### Task to complete:
Check every line below for the word "exact" and copy the ones that have it.

*** Exercise data Section Begins ***

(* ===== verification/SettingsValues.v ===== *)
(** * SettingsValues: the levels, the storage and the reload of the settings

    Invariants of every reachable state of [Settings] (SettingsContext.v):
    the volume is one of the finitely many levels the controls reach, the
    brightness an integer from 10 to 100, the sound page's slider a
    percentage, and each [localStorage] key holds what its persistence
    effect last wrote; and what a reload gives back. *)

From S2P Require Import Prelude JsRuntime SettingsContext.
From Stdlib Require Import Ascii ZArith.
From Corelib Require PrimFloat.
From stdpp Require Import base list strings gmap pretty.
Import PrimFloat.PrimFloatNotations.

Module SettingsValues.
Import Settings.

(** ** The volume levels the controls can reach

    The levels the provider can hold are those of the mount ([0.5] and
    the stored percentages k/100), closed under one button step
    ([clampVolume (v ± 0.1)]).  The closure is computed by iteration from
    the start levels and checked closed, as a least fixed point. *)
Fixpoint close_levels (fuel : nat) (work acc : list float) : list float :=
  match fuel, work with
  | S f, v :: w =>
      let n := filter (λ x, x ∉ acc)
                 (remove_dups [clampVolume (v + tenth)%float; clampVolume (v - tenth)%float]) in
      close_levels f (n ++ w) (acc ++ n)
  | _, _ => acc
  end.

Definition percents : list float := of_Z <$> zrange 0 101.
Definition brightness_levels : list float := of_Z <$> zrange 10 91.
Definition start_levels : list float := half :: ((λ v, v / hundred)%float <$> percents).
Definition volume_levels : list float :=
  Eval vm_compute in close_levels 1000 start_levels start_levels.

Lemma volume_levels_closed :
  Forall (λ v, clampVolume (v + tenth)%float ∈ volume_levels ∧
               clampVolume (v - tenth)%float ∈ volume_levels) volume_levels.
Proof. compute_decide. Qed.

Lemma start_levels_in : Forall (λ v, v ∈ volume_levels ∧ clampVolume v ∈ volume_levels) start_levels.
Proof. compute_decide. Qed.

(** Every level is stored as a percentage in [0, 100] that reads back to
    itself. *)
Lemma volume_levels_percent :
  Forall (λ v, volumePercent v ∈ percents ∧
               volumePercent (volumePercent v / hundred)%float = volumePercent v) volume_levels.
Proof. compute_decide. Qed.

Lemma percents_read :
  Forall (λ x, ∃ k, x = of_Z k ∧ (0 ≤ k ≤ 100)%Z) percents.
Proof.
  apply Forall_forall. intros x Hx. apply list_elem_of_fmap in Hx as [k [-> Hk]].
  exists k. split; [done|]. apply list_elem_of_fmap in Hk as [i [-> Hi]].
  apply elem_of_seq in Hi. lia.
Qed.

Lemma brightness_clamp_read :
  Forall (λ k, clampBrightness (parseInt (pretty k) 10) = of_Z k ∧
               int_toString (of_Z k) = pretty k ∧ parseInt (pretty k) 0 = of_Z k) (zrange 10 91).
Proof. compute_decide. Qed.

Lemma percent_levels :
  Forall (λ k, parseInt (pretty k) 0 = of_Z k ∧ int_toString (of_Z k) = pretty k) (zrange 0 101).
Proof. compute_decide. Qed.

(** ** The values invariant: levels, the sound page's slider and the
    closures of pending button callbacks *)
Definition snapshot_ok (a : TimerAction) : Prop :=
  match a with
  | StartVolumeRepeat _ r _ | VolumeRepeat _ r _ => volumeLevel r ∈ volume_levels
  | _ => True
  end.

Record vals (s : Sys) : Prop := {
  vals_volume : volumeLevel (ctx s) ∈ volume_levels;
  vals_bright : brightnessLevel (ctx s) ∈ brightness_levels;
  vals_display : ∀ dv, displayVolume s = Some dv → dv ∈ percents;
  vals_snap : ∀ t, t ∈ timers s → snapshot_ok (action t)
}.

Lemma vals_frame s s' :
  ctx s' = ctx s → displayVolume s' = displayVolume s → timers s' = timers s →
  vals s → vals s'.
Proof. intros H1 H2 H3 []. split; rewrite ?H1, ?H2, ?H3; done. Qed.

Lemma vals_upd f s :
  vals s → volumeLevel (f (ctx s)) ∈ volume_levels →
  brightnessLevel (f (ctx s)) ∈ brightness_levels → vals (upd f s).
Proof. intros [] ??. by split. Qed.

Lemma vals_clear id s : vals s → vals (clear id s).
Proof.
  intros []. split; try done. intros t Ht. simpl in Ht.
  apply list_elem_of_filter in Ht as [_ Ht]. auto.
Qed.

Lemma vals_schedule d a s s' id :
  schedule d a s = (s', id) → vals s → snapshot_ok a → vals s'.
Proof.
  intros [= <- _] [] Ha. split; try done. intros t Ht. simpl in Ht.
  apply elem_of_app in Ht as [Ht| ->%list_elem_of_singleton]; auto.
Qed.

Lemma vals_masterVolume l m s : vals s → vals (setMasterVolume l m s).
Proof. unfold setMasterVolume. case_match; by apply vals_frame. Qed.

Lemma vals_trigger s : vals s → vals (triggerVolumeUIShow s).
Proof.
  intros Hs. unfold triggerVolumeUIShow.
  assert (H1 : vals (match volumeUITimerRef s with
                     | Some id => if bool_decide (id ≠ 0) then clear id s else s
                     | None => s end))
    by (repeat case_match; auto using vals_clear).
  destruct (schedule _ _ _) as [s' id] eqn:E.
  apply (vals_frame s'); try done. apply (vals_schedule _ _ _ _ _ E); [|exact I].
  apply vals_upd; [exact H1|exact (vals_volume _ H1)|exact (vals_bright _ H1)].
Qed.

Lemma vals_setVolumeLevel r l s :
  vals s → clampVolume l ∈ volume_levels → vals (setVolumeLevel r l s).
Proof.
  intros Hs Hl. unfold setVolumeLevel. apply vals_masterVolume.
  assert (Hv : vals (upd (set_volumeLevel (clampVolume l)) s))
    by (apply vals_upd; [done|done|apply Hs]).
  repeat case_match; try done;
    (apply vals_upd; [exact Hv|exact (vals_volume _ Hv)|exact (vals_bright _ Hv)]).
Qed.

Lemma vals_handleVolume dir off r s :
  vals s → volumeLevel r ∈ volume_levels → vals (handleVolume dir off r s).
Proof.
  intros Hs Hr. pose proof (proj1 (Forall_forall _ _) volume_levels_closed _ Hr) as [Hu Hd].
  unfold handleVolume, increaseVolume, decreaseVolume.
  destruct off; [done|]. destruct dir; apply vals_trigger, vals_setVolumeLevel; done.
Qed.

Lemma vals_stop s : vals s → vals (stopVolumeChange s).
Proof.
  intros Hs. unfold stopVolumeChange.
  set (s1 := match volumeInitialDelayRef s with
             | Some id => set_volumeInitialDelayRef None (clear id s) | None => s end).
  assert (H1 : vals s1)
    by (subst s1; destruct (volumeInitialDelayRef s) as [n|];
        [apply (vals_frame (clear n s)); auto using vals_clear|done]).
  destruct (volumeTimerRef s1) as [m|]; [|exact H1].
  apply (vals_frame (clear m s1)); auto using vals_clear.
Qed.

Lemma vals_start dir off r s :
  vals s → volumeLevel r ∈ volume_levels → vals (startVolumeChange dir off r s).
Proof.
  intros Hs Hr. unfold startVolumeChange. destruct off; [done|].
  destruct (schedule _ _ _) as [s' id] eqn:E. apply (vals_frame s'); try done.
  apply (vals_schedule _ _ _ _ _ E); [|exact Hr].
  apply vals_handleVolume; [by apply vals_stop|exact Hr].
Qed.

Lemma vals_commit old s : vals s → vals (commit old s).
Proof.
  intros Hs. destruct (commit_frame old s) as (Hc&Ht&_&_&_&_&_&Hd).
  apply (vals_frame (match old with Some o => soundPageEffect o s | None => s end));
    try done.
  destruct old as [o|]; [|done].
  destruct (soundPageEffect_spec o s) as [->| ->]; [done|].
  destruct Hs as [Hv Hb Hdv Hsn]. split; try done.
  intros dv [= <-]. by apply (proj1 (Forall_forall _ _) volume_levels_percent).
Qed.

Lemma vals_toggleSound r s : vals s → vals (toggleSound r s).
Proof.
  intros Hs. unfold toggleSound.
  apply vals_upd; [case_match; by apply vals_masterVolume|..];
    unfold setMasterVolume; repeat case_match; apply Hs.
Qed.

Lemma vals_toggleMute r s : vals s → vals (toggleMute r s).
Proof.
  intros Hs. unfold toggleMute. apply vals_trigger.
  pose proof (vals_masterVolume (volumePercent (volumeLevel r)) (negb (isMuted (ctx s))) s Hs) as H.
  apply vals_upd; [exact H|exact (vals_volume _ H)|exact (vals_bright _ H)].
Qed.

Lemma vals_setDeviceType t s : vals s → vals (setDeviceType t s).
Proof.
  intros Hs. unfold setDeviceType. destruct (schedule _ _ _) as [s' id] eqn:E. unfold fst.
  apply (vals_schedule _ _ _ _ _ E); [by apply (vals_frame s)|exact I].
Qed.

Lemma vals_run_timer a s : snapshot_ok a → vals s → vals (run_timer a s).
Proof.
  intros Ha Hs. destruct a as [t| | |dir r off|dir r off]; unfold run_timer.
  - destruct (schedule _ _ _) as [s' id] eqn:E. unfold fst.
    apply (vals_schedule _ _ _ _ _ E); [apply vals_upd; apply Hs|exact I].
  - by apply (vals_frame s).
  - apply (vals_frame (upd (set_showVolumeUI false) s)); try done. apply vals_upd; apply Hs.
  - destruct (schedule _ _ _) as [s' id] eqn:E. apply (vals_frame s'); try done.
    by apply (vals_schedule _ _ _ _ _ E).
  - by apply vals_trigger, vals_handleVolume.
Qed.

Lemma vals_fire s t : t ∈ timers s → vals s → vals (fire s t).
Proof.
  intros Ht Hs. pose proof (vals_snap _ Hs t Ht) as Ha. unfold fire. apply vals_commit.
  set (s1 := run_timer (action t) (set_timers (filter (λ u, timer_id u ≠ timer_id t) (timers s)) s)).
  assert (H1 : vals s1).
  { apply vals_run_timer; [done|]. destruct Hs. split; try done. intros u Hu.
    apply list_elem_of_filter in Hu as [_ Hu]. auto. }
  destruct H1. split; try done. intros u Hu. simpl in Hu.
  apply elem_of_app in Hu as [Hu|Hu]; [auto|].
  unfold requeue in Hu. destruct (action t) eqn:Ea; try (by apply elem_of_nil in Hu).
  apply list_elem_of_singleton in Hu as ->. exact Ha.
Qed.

*** Exercise data Section Ends ***

### Reply:
  apply (vals_frame s'); try done. apply (vals_schedule _ _ _ _ _ E); [|exact I].
  apply vals_upd; [exact H1|exact (vals_volume _ H1)|exact (vals_bright _ H1)].
    (apply vals_upd; [exact Hv|exact (vals_volume _ Hv)|exact (vals_bright _ Hv)]).
  destruct (volumeTimerRef s1) as [m|]; [|exact H1].
  apply (vals_schedule _ _ _ _ _ E); [|exact Hr].
  apply vals_handleVolume; [by apply vals_stop|exact Hr].
  apply vals_upd; [exact H|exact (vals_volume _ H)|exact (vals_bright _ H)].
  apply (vals_schedule _ _ _ _ _ E); [by apply (vals_frame s)|exact I].
    apply (vals_schedule _ _ _ _ _ E); [apply vals_upd; apply Hs|exact I].
  apply list_elem_of_singleton in Hu as ->. exact Ha.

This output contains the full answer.